Police get tough on uninsured drivers

From today, police forces across the country can use automatic number plate recognition cameras to spot and ultimately seize and destroy cars being driven without insurance.

The cameras are linked to a database which contains details of all vehicles registered in the UK which are believed to be uninsured.

Mr Darling was in Birmingham to see West Midlands Police in action as they began the crackdown.

He said: "Today we are sending out a very clear message to those who drive without insurance - there is now no place to hide.

"The new powers to link up cameras and the insurance database will make it far easier for police to tell if passing cars are uninsured and take action against the driver."

Mr Darling went on: "On top of these powers, we are creating a new offence of keeping a vehicle without insurance. This will be enforced through a new database of insurance details which means that uninsured drivers don't even need to be on the road to be caught.

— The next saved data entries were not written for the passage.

(** On the inputs it is written for, the conversion returns the record
    array of the rows [out_row] under ['Header'] and the nine names of each
    entity. *)
Lemma fpdata2locrot_ok (data : recarray) :
  force_records readNames data ->
  let fpNames := readNames (tail (names data)) in
  convert data =
    Ok {| names := "Header" :: flat_map thisfpcols fpNames;
          records := map (out_row (length fpNames)) (records data) |}.
Proof.
  intros (Hhead & HN & Hwidth & Hrows) fpNames.
  unfold entity_count in HN, Hwidth. fold fpNames in HN, Hwidth.
  destruct (names data) as [|n0 hn] eqn:Hnames; [discriminate|].
  injection Hhead as ->. cbn [tail length] in *.
  unfold fpdata2locrot. rewrite Hnames. cbn [tail]. fold fpNames.
  set (N := length fpNames) in *.
  assert (Hrows' : Forall (fun r => length r = length hn + 1) (records data)).
  { eapply Forall_impl; [exact Hrows|]. intros r Hr. simpl in *. lia. }
  assert (forallb (fun r => length r =? length hn + 1) (records data) = true)
    as ->.
  { apply forallb_forall. intros r Hr. apply Nat.eqb_eq.
    rewrite Forall_forall in Hrows'. apply Hrows'. now apply list_elem_of_In. }
  rewrite bind_Ok.
  destruct (N =? 0) eqn:HN0; [apply Nat.eqb_eq in HN0; lia|].
  rewrite bind_Ok.
  assert (Hidx : Forall (fun k => k < length hn + 1) (index_loop N 0 [4; 5; 6])).
  { apply index_loop_bound. lia. }
  assert (Hidx3 : Forall (fun k => k < length hn + 1)
                          (map (fun k => k - 3) (index_loop N 0 [4; 5; 6]))).
  { apply Forall_map. eapply Forall_impl; [exact Hidx|].
    intros k Hk. simpl in *. lia. }
  rewrite (take_columns_ok _ _ _ Hrows' Hidx), bind_Ok.
  rewrite (take_columns_ok _ _ _ Hrows' Hidx3), bind_Ok.
  fold (idx_of N).
  change (map (fun r => map (fun k => nth k r nan)
                            (map (fun k => k - 3) (idx_of N))) (records data))
    with (map (arrow_of N) (records data)).
  change (map (fun r => map (fun k => nth k r nan) (idx_of N)) (records data))
    with (map (tails_of N) (records data)).
  rewrite zip_map, mapR_map.
  rewrite (mapR_ok_map _ (fun x => (rot_row N (arrow_of N x),
                                    scale_row N (arrow_of N x)))).
  2:{ apply Forall_true. intros row.
      apply row_turn_ok; [apply arrow_of_length | apply tails_of_length]. }
  rewrite bind_Ok, zip_map, mapR_map.
  rewrite (mapR_ok_map _ (fun x => tail (out_row N x))).
  2:{ apply Forall_true. intros row. apply fill_row_of. }
  rewrite bind_Ok.
  unfold field. rewrite Hnames. cbn [field_index String.eqb Ascii.eqb Bool.eqb].
  rewrite (mapR_ok_map _ (fun r => nth 0 r nan)).
  2:{ eapply Forall_impl; [exact Hrows'|]. intros r Hr.
      apply getitem_nth. simpl in *. lia. }
  rewrite bind_Ok, colnames_loop_ok, bind_Ok.
  now rewrite zip_with_cons_map.
Qed.

(** *** Reading the output *)

Lemma out_row_length (N : nat) (row : list float) :
  length (out_row N row) = 1 + 9 * N.
Proof.
  unfold out_row. cbn [length]. rewrite (blocks_length 9); [lia|].
  intros j. cbn [length app]. rewrite length_app, euler_degrees_length.
  reflexivity.
Qed.

Lemma out_row_block (N i k : nat) (row : list float) :
  i < N -> k < 9 ->
  out_row N row !! (1 + 9 * i + k) =
    ([nth (i * 9 + 4) row nan; nth (i * 9 + 5) row nan;
      nth (i * 9 + 6) row nan]
     ++ eulerd (thisarrow_of row i) ++ scl (thisarrow_of row i)) !! k.
Proof.
  intros Hi Hk. unfold out_row.
  replace (1 + 9 * i + k) with (S (i * 9 + k)) by lia.
  change ((?x :: ?l) !! S ?n) with (l !! n).
  rewrite (blocks_lookup 9); [reflexivity | | exact Hi | exact Hk].
  intros j. cbn [length app]. rewrite length_app, euler_degrees_length.
  reflexivity.
Qed.

Lemma out_row_loc (N i k : nat) (row : list float) :
  i < N -> k < 3 ->
  out_row N row !! (1 + 9 * i + k) = Some (nth (9 * i + 4 + k) row nan).
Proof.
  intros Hi Hk. rewrite out_row_block by lia.
  replace (9 * i) with (i * 9) by lia.
  destruct k as [|[|[|k]]]; try lia; cbn; do 2 f_equal; lia.
Qed.

Lemma out_row_rot (N i k : nat) (row : list float) :
  i < N -> k < 3 ->
  out_row N row !! (1 + 9 * i + (3 + k)) = eulerd (thisarrow_of row i) !! k.
Proof.
  intros Hi Hk. rewrite out_row_block by lia.
  rewrite lookup_app_r by (simpl; lia). cbn [length].
  replace (3 + k - 3) with k by lia.
  apply lookup_app_l. rewrite euler_degrees_length. exact Hk.
Qed.
(** X15: a read of [is_on] changes the entity (it ends an operation past
    its deadline and stores the state it reports), but never what a later
    read reports: any read at the same or a later instant, on any snapshot,
    returns the same with or without the earlier read. *)
Theorem is_on_read_is_unobservable (e e' : Env) (s : OctopusSwitch) :
  now e <= now e' ->
  fst (is_on e' (snd (is_on e s))) = fst (is_on e' s).
Proof.
  intros Hle. rewrite (is_on_equation e s). cbn zeta.
  destruct s as [i a c sw ps pu].
  destruct sw, ps as [p|], pu as [u|]; cbn;
    repeat match goal with
           | |- context [?u <? now e] => destruct (u <? now e) eqn:E; cbn
           | |- context [next_device ?i (devices_of (coordinator e) ?a)] =>
               destruct (next_device i (devices_of (coordinator e) a))
                 as [[d|]|]; cbn
           end;
    rewrite !is_on_equation; cbn; try reflexivity;
    try match goal with
        | |- context [?u <? now e'] => destruct (u <? now e') eqn:E'; cbn
        end;
    try reflexivity;
    try (apply Z.ltb_lt in E; apply Z.ltb_ge in E'; lia);
    destruct (next_device i (devices_of (coordinator e') a)) as [[d'|]|];
    reflexivity.
Qed.

Lemma is_on_read_is_unobservable_witness :
  fst (is_on (active_at 400000000) (snd (is_on (suspended_at 300000001) pending_switch)))
  = fst (is_on (active_at 400000000) pending_switch).
Proof.
  apply (is_on_read_is_unobservable (suspended_at 300000001)
           (active_at 400000000) pending_switch).
  cbn. lia.
Defined.
Definition OBJECTS : list (Z * string) := [
  (0x231A, "watch");
  (0x1F4F1, "phone");
  (0x1F4F2, "calling");
  (0x1F4BB, "laptop");
  (0x2328, "keyboard");
  (0x1F5A5, "computer");
  (0x1F5A8, "printer");
  (0x1F5B1, "computer_mouse");
  (0x1F5B2, "trackball");
  (0x1F4BD, "minidisc");
  (0x1F4BE, "floppy");
  (0x1F4BF, "cd");
  (0x1F4C0, "dvd");
  (0x1F9EE, "abacus");
  (0x1F3A5, "film");
  (0x1F39E, "film_frames");
  (0x1F4FD, "projector");
  (0x1F3AC, "clapper");
  (0x1F4F7, "camera");
  (0x1F4F8, "camera_flash");
  (0x1F4F9, "video_camera");
  (0x1F4FC, "vhs");
  (0x1F50D, "mag");
  (0x1F50E, "mag_right");
  (0x1F56F, "candle");
  (0x1F4A1, "bulb");
  (0x1F526, "flashlight");
  (0x1F3EE, "lantern");
  (0x1FA94, "lamp");
  (0x1F4D4, "notebook");
  (0x1F4D5, "book_closed");
  (0x1F4D6, "book_open");
  (0x1F4D7, "green_book");
  (0x1F4D8, "blue_book");
  (0x1F4D9, "orange_book");
  (0x1F4DA, "books");
  (0x1F4D3, "notebook2");
  (0x1F4D2, "ledger");
  (0x1F4C3, "page_curl");
  (0x1F4DC, "scroll");
  (0x1F4C4, "page");
  (0x1F4F0, "newspaper");
  (0x1F5DE, "newspaper2");
  (0x1F4D1, "bookmark_tabs");
  (0x1F516, "bookmark");
  (0x1F3F7, "label");
  (0x1F4B0, "money_bag");
  (0x1FA99, "coin");
  (0x1F4B4, "yen");
  (0x1F4B5, "dollar");
  (0x1F4B6, "euro");
  (0x1F4B7, "pound");
  (0x1F4B8, "money_wings");
  (0x1F4B3, "credit_card");
  (0x1F9FE, "receipt");
  (0x1F4B9, "chart");
  (0x2709, "envelope");
  (0x1F4E7, "email");
  (0x1F4E8, "incoming");
  (0x1F4E9, "outbox");
  (0x1F4E4, "outbox2");
  (0x1F4E5, "inbox");
  (0x1F4E6, "package");
  (0x1F4EB, "mailbox");
  (0x1F4EA, "mailbox2");
  (0x1F4EC, "mailbox3");
  (0x1F4ED, "mailbox4");
  (0x1F4EE, "postbox");
  (0x1F5F3, "ballot");
  (0x270F, "pencil");
  (0x2712, "nib");
  (0x1F58B, "pen");
  (0x1F58A, "pen2");
  (0x1F58C, "brush");
  (0x1F58D, "crayon");
  (0x1F4DD, "memo");
  (0x1F4BC, "briefcase");
  (0x1F4C1, "folder");
  (0x1F4C2, "folder_open");
  (0x1F5C2, "dividers");
  (0x1F4C5, "calendar");
  (0x1F4C6, "calendar2");
  (0x1F5D2, "spiral_note");
  (0x1F5D3, "spiral_cal");
  (0x1F4C7, "rolodex");
  (0x1F4C8, "chart_up");
  (0x1F4C9, "chart_down");
  (0x1F4CA, "bar_chart");
  (0x1F4CB, "clipboard");
  (0x1F4CC, "pushpin");
  (0x1F4CD, "pin");
  (0x1F4CE, "paperclip");
  (0x1F587, "paperclips");
  (0x1F4CF, "ruler");
  (0x1F4D0, "ruler2");
  (0x2702, "scissors");
  (0x1F5C3, "card_box");
  (0x1F5C4, "cabinet");
  (0x1F5D1, "wastebasket");
  (0x1F512, "lock");
  (0x1F513, "unlock");
  (0x1F50F, "lock_pen");
  (0x1F510, "lock_key");
  (0x1F511, "key");
  (0x1F5DD, "old_key");
  (0x1F528, "hammer");
  (0x1FA93, "axe");
  (0x26CF, "pick");
  (0x2692, "hammer_pick");
  (0x1F6E0, "tools");
  (0x1F5E1, "dagger");
  (0x2694, "swords");
  (0x1F52B, "gun");
  (0x1FA83, "boomerang");
  (0x1F3F9, "bow2");
  (0x1F6E1, "shield");
  (0x1FA9A, "carpentry");
  (0x1F527, "wrench");
  (0x1FA9B, "screwdriver");
  (0x1F529, "nut_bolt");
  (0x2699, "gear");
  (0x1F5DC, "clamp");
  (0x2696, "scales");
  (0x1F9AF, "cane");
  (0x1F517, "link");
  (0x26D3, "chains");
  (0x1FA9D, "hook");
  (0x1F9F0, "toolbox");
  (0x1F9F2, "magnet");
  (0x1FA9C, "ladder");
  (0x2697, "alembic");
  (0x1F9EA, "test_tube");
  (0x1F9EB, "petri");
  (0x1F9EC, "dna");
  (0x1F52C, "microscope");
  (0x1F52D, "telescope");
  (0x1F4E1, "satellite2");
  (0x1F489, "syringe");
  (0x1FA78, "drop_blood");
  (0x1F48A, "pill");
  (0x1FA79, "adhesive_bandage");
  (0x1FA7A, "stethoscope");
  (0x1F6AA, "door");
  (0x1F6D7, "elevator");
  (0x1FA9E, "mirror");
  (0x1FA9F, "window");
  (0x1F6CF, "bed");
  (0x1F6CB, "couch");
  (0x1FA91, "chair");
  (0x1F6BD, "toilet");
  (0x1FAA0, "plunger");
  (0x1F6BF, "shower");
  (0x1F6C1, "bathtub");
  (0x1FAA4, "mousetrap");
  (0x1FA92, "razor");
  (0x1F9F4, "lotion");
  (0x1F9F7, "safety_pin");
  (0x1F9F9, "broom");
  (0x1F9FA, "basket");
  (0x1F9FB, "roll");
  (0x1FAA3, "bucket");
  (0x1F9FC, "soap");
  (0x1FAE7, "bubbles");
  (0x1FAA5, "toothbrush");
  (0x1F9FD, "sponge");
  (0x1F9EF, "extinguisher");
  (0x1F6D2, "cart");
  (0x1F6AC, "cigarette");
  (0x26B0, "coffin");
  (0x1FAA6, "headstone");
  (0x26B1, "urn");
  (0x1F5FF, "moai");
  (0x1FAA7, "placard");
  (0x1FAA8, "rock")
].
Lemma GetCids_drops_CommD_error_witness :
  sectorstorage.GetCids (sectorstorage.commitment_to_cid "sealed:")
    (sectorstorage.commitment_to_cid "unsealed:") demo.shortCommD
  = (sectorstorage.zeroSectorCids, None).
Proof.
  apply (GetCids_drops_CommD_error _ _ demo.shortCommD
           ("sealed:" +:+ sectorstorage.hex_of (replicate 32 Byte.x01)) ""
           (Error "commitments must be 32 bytes long")).
  - reflexivity.
  - reflexivity.
Defined.

(** ** The string functions on examples *)

Example split_range : Split "a,b..c" ".." = ["a,b"; "c"].
Proof. reflexivity. Qed.
Example split_three : Split "a..b..c" ".." = ["a"; "b"; "c"].
Proof. reflexivity. Qed.
Example split_dots : Split "a...b" ".." = ["a"; ".b"].
Proof. reflexivity. Qed.
Example split_trailing : Split "a.." ".." = ["a"; ""].
Proof. reflexivity. Qed.
Example ext_json : Ext "vectors/x.y/a.json" = ".json".
Proof. reflexivity. Qed.
Example ext_none : Ext "vectors/x.y/a" = "".
Proof. reflexivity. Qed.
Example base_json : Base "vectors/x.y/a.json" = "a.json".
Proof. reflexivity. Qed.
Example base_slashes : Base "///" = "/".
Proof. reflexivity. Qed.
Example outfile_two_dots : tvx.outfile "v/a.tar.json" = "a.tar.out".
Proof. reflexivity. Qed.

(** * Further properties *)

(** ** dispatch.go: byte arrays, piece infos, requests *)

Lemma Inner_shape (inp : bytes) :
  length (dispatch.Inner (dispatch.To32ByteArray inp)) = 32%nat
  ∧ take (length inp) (dispatch.Inner (dispatch.To32ByteArray inp)) = take 32 inp
  ∧ drop (length inp) (dispatch.Inner (dispatch.To32ByteArray inp))
    = replicate (32 - length inp) Byte.x00.
Proof.
  unfold dispatch.To32ByteArray. cbn [dispatch.Inner].
  destruct (decide (length inp ≤ 32)%nat) as [Hle|Hgt].
  - rewrite (take_ge inp 32) by done.
    rewrite length_app, length_replicate, take_app_length, drop_app_length.
    split; [lia|done].
  - replace (32 - length inp)%nat with 0%nat by lia. cbn [replicate].
    rewrite app_nil_r, length_take.
    split; [lia|]. split.
    + rewrite take_take. f_equal. lia.
    + apply drop_ge. rewrite length_take. lia.
Qed.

"It is estimated that every law-abiding motorist pays an extra £30 a year because of uninsured drivers. Drivers are rightly fed up with those who flout the law and we are determined to rid the roads of this small hardcore of anti-social drivers."

Meredydd Hughes, head of roads policing at the Association of Chief Police Officers and Chief Constable of South Yorkshire Police, said: "The police service and the Government are constantly striving to make our roads as safe as possible for all road users.

"Evidence indicates that up to 10% of vehicles on our roads are being used illegally and many of these will be people who drive with no insurance.

"We know that people who don't insure their vehicles, or indeed drive with no licence or test certificate, are more likely to be involved in other criminal activity, and in collisions - collisions in which people may be killed or seriously injured.

"The operation that we are carrying out today will root out those motorists who do not comply with the law by insuring their vehicles."

The Motor Insurers' Bureau (MIB) has provided police in Greater Manchester, Merseyside, the West Midlands and West Yorkshire with details of potentially uninsured vehicles from the Motor Industry Database in the crackdown which is known as Operation Liability.

This data, together with other police and DVLA intelligence, is being used alongside new automatic number plate recognition cameras, offering the ability for officers to be up to 10 times more effective than before.

MIB's chief executive Ashton West said: "Operation Liability sees the plans we've been working on for two years become reality.

"As the tactics employed by Operation Liability are adopted by police forces across the country, we expect to see a significant crackdown on uninsured drivers, which will benefit the honest motorists and general public who ultimately share the burden of the financial and safety issues generated by these criminals."

Today's crackdown follows yesterday's announcement by Lord Chancellor Lord Falconer of a major expansion of wheel clamping to deal with minor motoring offences.

Under the plans, motorists could find their vehicles immobilised or impounded rather than being taken to court.

The proposal is part of a radical scheme to remove millions of minor crimes from the court system to ease the burden on magistrates.